Aujourd'hui encore, en ce qui concerne le drame algérien, tous les clichés d'une mythologie historique millénaire refont surface dans toutes les versions, de droite ou de gauche, des tueries qui évoquent, en modèle réduit, les massacres du colonialisme: les uns mettant l'accent sur la responsabilité de l'intégrisme sauvage des islamistes, les autres sur le despotisme oriental des gens au pouvoir, comme, pour le Rwanda, on invoque des querelles tribales d'ethnies arriérées, au lieu de rappeler que les dirigeants français (comme, en un pays voisin, les anglais) n'ont cessé de financer, d'armer et de dresser les tortionnaires à leur solde, ou de corrompre leurs complices voisins, à la Mobutu, pour en sauver les restes.

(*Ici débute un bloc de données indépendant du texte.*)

(* ===== verification/BridgeMessages.v ===== *)
(** * Messages between the cluster and the cloud

    The messages of [shared/cvmsgspb/cvmsgs.proto] and
    [cloud/vzconn/vzconnpb/service.proto] that the cloud connector and the
    passthrough proxy exchange, and the debug messages of
    [api/proto/vizierpb/vizierapi.proto]. *)

From S2P Require Import Prelude GoLib Uuid Messages K8sMessages QueryMessages ScriptSource.

Module debugpb.
Record HealthCheckRequest := mkHealthCheckRequest { hc_ClusterID : string }.
Record HealthCheckResponse := mkHealthCheckResponse { hc_Status : option vizierpb.Status }.
Record GenerateOTelScriptRequest := mkOTelRequest { otel_ClusterID : string; otel_PxlScript : string }.
Record GenerateOTelScriptResponse := mkOTelResponse { otel_Status : option vizierpb.Status; OTelScript : string }.
Record DebugLogRequest := mkDebugLogRequest { PodName : string; Previous : bool; Container : string }.
Record DebugLogResponse := mkDebugLogResponse { Data : string }.
Inductive PodPhase : Type := PHASE_UNKNOWN | PENDING | RUNNING | SUCCEEDED | FAILED.
Inductive ContainerState : Type :=
| CONTAINER_STATE_UNKNOWN | CONTAINER_STATE_RUNNING | CONTAINER_STATE_TERMINATED | CONTAINER_STATE_WAITING.
Record ContainerStatus := mkContainerStatus {
  cs_Name : string; cs_ContainerState : ContainerState; cs_Message : string; cs_Reason : string;
  cs_StartTimestampNS : Z; cs_RestartCount : Z
}.
Record VizierPodStatus := mkVizierPodStatus {
  vps_Name : string; vps_Phase : PodPhase; vps_Message : string; vps_Reason : string; vps_CreatedAt : Z;
  vps_ContainerStatuses : list ContainerStatus; vps_RestartCount : Z
}.
Record DebugPodsRequest := mkDebugPodsRequest { dp_ClusterID : string }.
Record DebugPodsResponse := mkDebugPodsResponse {
  ControlPlanePods : list VizierPodStatus; DataPlanePods : list VizierPodStatus
}.
End debugpb.

Module cloudpb.
(** [types.Timestamp]. *)
Record Timestamp := mkTimestamp { Seconds : Z; Nanos : Z }.

Record ContainerStatus := mkContainerStatus {
  cs_Name : string; cs_State : ContainerState; cs_Message : string; cs_Reason : string;
  cs_CreatedAt : Timestamp; cs_RestartCount : Z
}.
Record K8SEvent := mkK8SEvent { ke_Message : string; ke_FirstTime : Timestamp; ke_LastTime : Timestamp }.
(** [reason] is not set by the cloud connector. *)
Record PodStatus := mkPodStatus {
  ps_Name : string; ps_Status : PodPhase; ps_StatusMessage : string; ps_Containers : list ContainerStatus;
  ps_CreatedAt : Timestamp; ps_Events : list K8SEvent; ps_RestartCount : Z
}.

Record VizierClusterInfo := mkVizierClusterInfo { ClusterUID : string; ClusterName : string; VizierVersion : string }.
Record RegisterVizierRequest := mkRegisterVizierRequest {
  rv_VizierID : UUIDpb; JwtKey : string; ClusterInfo : option VizierClusterInfo
}.
Inductive RegistrationStatus : Type := ST_UNKNOWN | ST_OK | ST_FAILED_NOT_FOUND.
Record RegisterVizierAck := mkRegisterVizierAck { ack_Status : RegistrationStatus; ack_VizierName : string }.

Inductive VizierStatus : Type :=
| VZ_ST_UNKNOWN | VZ_ST_HEALTHY | VZ_ST_UNHEALTHY | VZ_ST_DISCONNECTED | VZ_ST_UPDATING | VZ_ST_CONNECTED
| VZ_ST_UPDATE_FAILED | VZ_ST_DEGRADED.
#[global] Instance VizierStatus_eq_dec : EqDecision VizierStatus.
Proof. solve_decision. Defined.

(** A nil and an empty map of statuses are told apart. *)
Definition pod_statuses : Type := option (gmap string PodStatus).
Record VizierHeartbeat := mkVizierHeartbeat {
  hb_VizierID : UUIDpb; hb_Time : Z; hb_SequenceNumber : Z; hb_PodStatuses : pod_statuses;
  hb_UnhealthyDataPlanePodStatuses : pod_statuses; hb_PodStatusesLastUpdated : Z; hb_Status : VizierStatus;
  hb_NumNodes : Z; hb_NumInstrumentedNodes : Z; hb_DisableAutoUpdate : bool; hb_StatusMessage : string;
  hb_K8sClusterVersion : string; hb_OperatorVersion : string
}.

Record UpdateOrInstallVizierRequest := mkUpdateRequest { up_Version : string; up_Token : string; up_RedeployEtcd : bool }.
Record UpdateOrInstallVizierResponse := mkUpdateResponse { UpdateStarted : bool }.

(** The request of a [C2VAPIStreamRequest]. *)
Inductive c2v_msg : Type :=
| ExecReq (r : option vizierpb.ExecuteScriptRequest)
| HcReq (r : option debugpb.HealthCheckRequest)
| CancelReq
| DebugLogReq (r : option debugpb.DebugLogRequest)
| DebugPodsReq (r : option debugpb.DebugPodsRequest)
| GenerateOTelScriptReq (r : option debugpb.GenerateOTelScriptRequest).
Record C2VAPIStreamRequest := mkC2VAPIStreamRequest { c2v_RequestID : string; c2v_Token : string; c2v_Req : option c2v_msg }.

Inductive v2c_msg : Type :=
| ExecResp (r : vizierpb.ExecuteScriptResponse)
| HcResp (r : debugpb.HealthCheckResponse)
| Status (s : vizierpb.Status)
| DebugLogResp (r : debugpb.DebugLogResponse)
| DebugPodsResp (r : debugpb.DebugPodsResponse)
| GenerateOTelScriptResp (r : debugpb.GenerateOTelScriptResponse).
Record V2CAPIStreamResponse := mkV2CAPIStreamResponse { v2c_RequestID : string; v2c_Resp : option v2c_msg }.

(** [messagespb.MetricsMessage]. *)
Record MetricsMessage := mkMetricsMessage { PromMetricsText : string; mm_PodName : string }.
End cloudpb.

Module vzconnpb.
Record V2CBridgeMessage := mkV2CBridgeMessage { bm_Topic : string; SessionId : Z; bm_Msg : option Any }.
Record C2VBridgeMessage := mkC2VBridgeMessage { cm_Topic : string; cm_Msg : option Any }.
Record RegisterVizierDeploymentRequest := mkRegisterDeploymentRequest { K8sClusterUID : string; K8sClusterName : string }.
Record RegisterVizierDeploymentResponse := mkRegisterDeploymentResponse { rd_VizierID : option UUIDpb; rd_VizierName : string }.
End vzconnpb.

* * *Deux exemples expriment la prétention caricaturale de l'ethnocentrisme occidental: le récit officiel des batailles de Marathon et de Poitiers comme manifestations exemplaires de la victoire de l'Occident contre les barbaries de l'Orient.

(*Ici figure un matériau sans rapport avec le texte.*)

(** On a stream that takes no more messages the writer may go on taking messages from
    its queue: the first one stays pending, and all others are given up, although the
    channels are meant to keep them for the next stream. *)
Theorem broken_stream_loses_messages s m ms :
  broken → wr s = WTop → pendingGRPCOutMsg (br (bs s)) = None → ptOutCh (br (bs s)) = m :: ms →
  ∃ s', rtc bstep s s' ∧ ptOutCh (br (bs s')) = [] ∧ pendingGRPCOutMsg (br (bs s')) = Some m ∧ wsent s' = wsent s ∧
    taken s' = taken s ++ (PT, m, false) :: ((λ m, (PT, m, true)) <$> ms).
Proof.
  intros Hb Hw Hp Hq.
  assert (E0 : sendMsg None (bs s) = (Ret tt, bs s)) by (unfold sendMsg; by rewrite get_bind, Hp).
  pose proof (w_pending s Hw) as S1. rewrite E0 in S1. cbn [snd] in S1.
  set (s1 := mkSys (bs s) _ _ WSel1 _ _ _ _) in S1.
  pose proof (w_take_pt s1 m ms (or_introl eq_refl) Hq) as S2.
  destruct (sendMsg_broken_first m (pop PT ms (bs s1)) Hb Hp) as (c2 & E2 & Hc2).
  assert (Hgen : ∀ ms s2, wr s2 = WTop → pendingGRPCOutMsg (br (bs s2)) = Some m → ptOutCh (br (bs s2)) = ms →
    ∃ s', rtc bstep s2 s' ∧ ptOutCh (br (bs s')) = [] ∧ pendingGRPCOutMsg (br (bs s')) = Some m ∧ wsent s' = wsent s2 ∧
      taken s' = taken s2 ++ ((λ m, (PT, m, true)) <$> ms)).
  { clear -Hb. intros ms. induction ms as [|m' ms IH]; intros s2 Hw Hp Hq.
    - exists s2. split_and!; [done..|by rewrite app_nil_r].
    - destruct (broken_round s2 m m' ms Hb Hw Hp Hq) as (s3 & Hr & Hw3 & Hp3 & Hq3 & Ht3 & Hs3).
      destruct (IH s3 Hw3 Hp3 Hq3) as (s4 & Hr4 & H1 & H2 & H3 & H4). exists s4. split_and!; [by etrans|done..|by rewrite H3, Hs3|].
      rewrite H4, Ht3, <- app_assoc. done. }
  destruct (Hgen ms (take_message PT m ms s1)) as (s' & Hr & H1 & H2 & H3 & H4).
  - done.
  - unfold take_message. by rewrite E2.
  - unfold take_message. by rewrite E2.
  - exists s'. split_and!; [eapply rtc_l; [exact S1|]; eapply rtc_l; [exact S2|done]|done..| |].
    + rewrite H3. unfold take_message. rewrite E2. cbn. unfold sent_more. cbn. by rewrite !newer_same, !app_nil_r by done.
    + rewrite H4. unfold take_message. rewrite E2. cbn. rewrite <- app_assoc. cbn. do 3 f_equal. unfold gave_up. cbn. by rewrite Hp.
Qed.

(** ** Back-pressure *)

(** The bridge is at work on a reply of the passthrough proxy, the queue of replies is
    full, and the writer has ended. *)
Record stuck (reqID data : string) (s : sys) : Prop := mkStuck {
  sk_writer : wr s = WExited;
  sk_bridge : bridging s = BHandling (FromNats (reply_topic reqID) data);
  sk_full : length (ptOutCh (br (bs s))) = chan_capacity
}.

Lemma full_queue_blocks reqID data m (b : bstate) : Unmarshal (A := V2CMessage) data = inr m → length (ptOutCh (br b)) = chan_capacity →
  (handle (FromNats (reply_topic reqID) data) b).1 = Crash Hang.
Proof.
  intros Hm Hl. cbn [HandleNATSBridging]. unfold handle_nats, parseV2CNatsMsg.
  assert (HasPrefix (reply_topic reqID) (V2CTopic "") = true) as -> by (by destruct reqID).
  assert (HasPrefix (reply_topic reqID) passthroughReplySubjectPrefix = true) as -> by (by destruct reqID).
  rewrite Hm. cbn [negb]. unfold mbind, M_bind, lift_sum. cbn -[chan_capacity]. unfold publishPTBridgeCh. rewrite get_bind.
  rewrite Hl, Nat.ltb_irrefl. done.
Qed.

* * *Pour démystifier Marathon il suffirait pourtant de ne pas se contenter de répéter la version d'Hérodote contre laquelle Plutarque nous met en garde, en rappelant qu'elle avait pour but "de flatter les Athéniens pour en avoir une grande semence de deniers.
Thucydide ramenait l'événement à sa vraie grandeur en ne lui consacrant que deux lignes dans sa Guerre du Péloponnèse. Ce qui n'empêche pas, en 1968, l'un des meilleurs spécialistes de l'hellénisme à la Sorbonne, François Chamoux, d'écrire dans son livre sur La civilisation grecque (p.100) qu'il s'agissait là d'une victoire décisive de l'Occident contre l'Orient: "Les Grecs, écrit-il, ne combattaient pas seulement pour eux-mêmes mais pour une conception du monde qui devait devenir plus tard le bien commun de l'Occident."
Un autre éminent spécialiste, le professeur Robert Cohen, écrit dans son livre: La Grèce et l'hellénisation du monde antique, à propos des expéditions d'Alexandre: "L'histoire de la Grèce, se confond, pour toujours, avec celle de l'Univers." (p. 396.)
A l'époque d'Alexandre existaient déjà depuis longtemps, les Hymnes védiques, les Upanishads et le Bouddha, la Chine de Lao-Tseu et de Confucius, et bien d'autres peuples qui ignoraient l'existence d'Alexandre et de sa légende. Mais l'optique de l'Occident limite le monde à son propre horizon.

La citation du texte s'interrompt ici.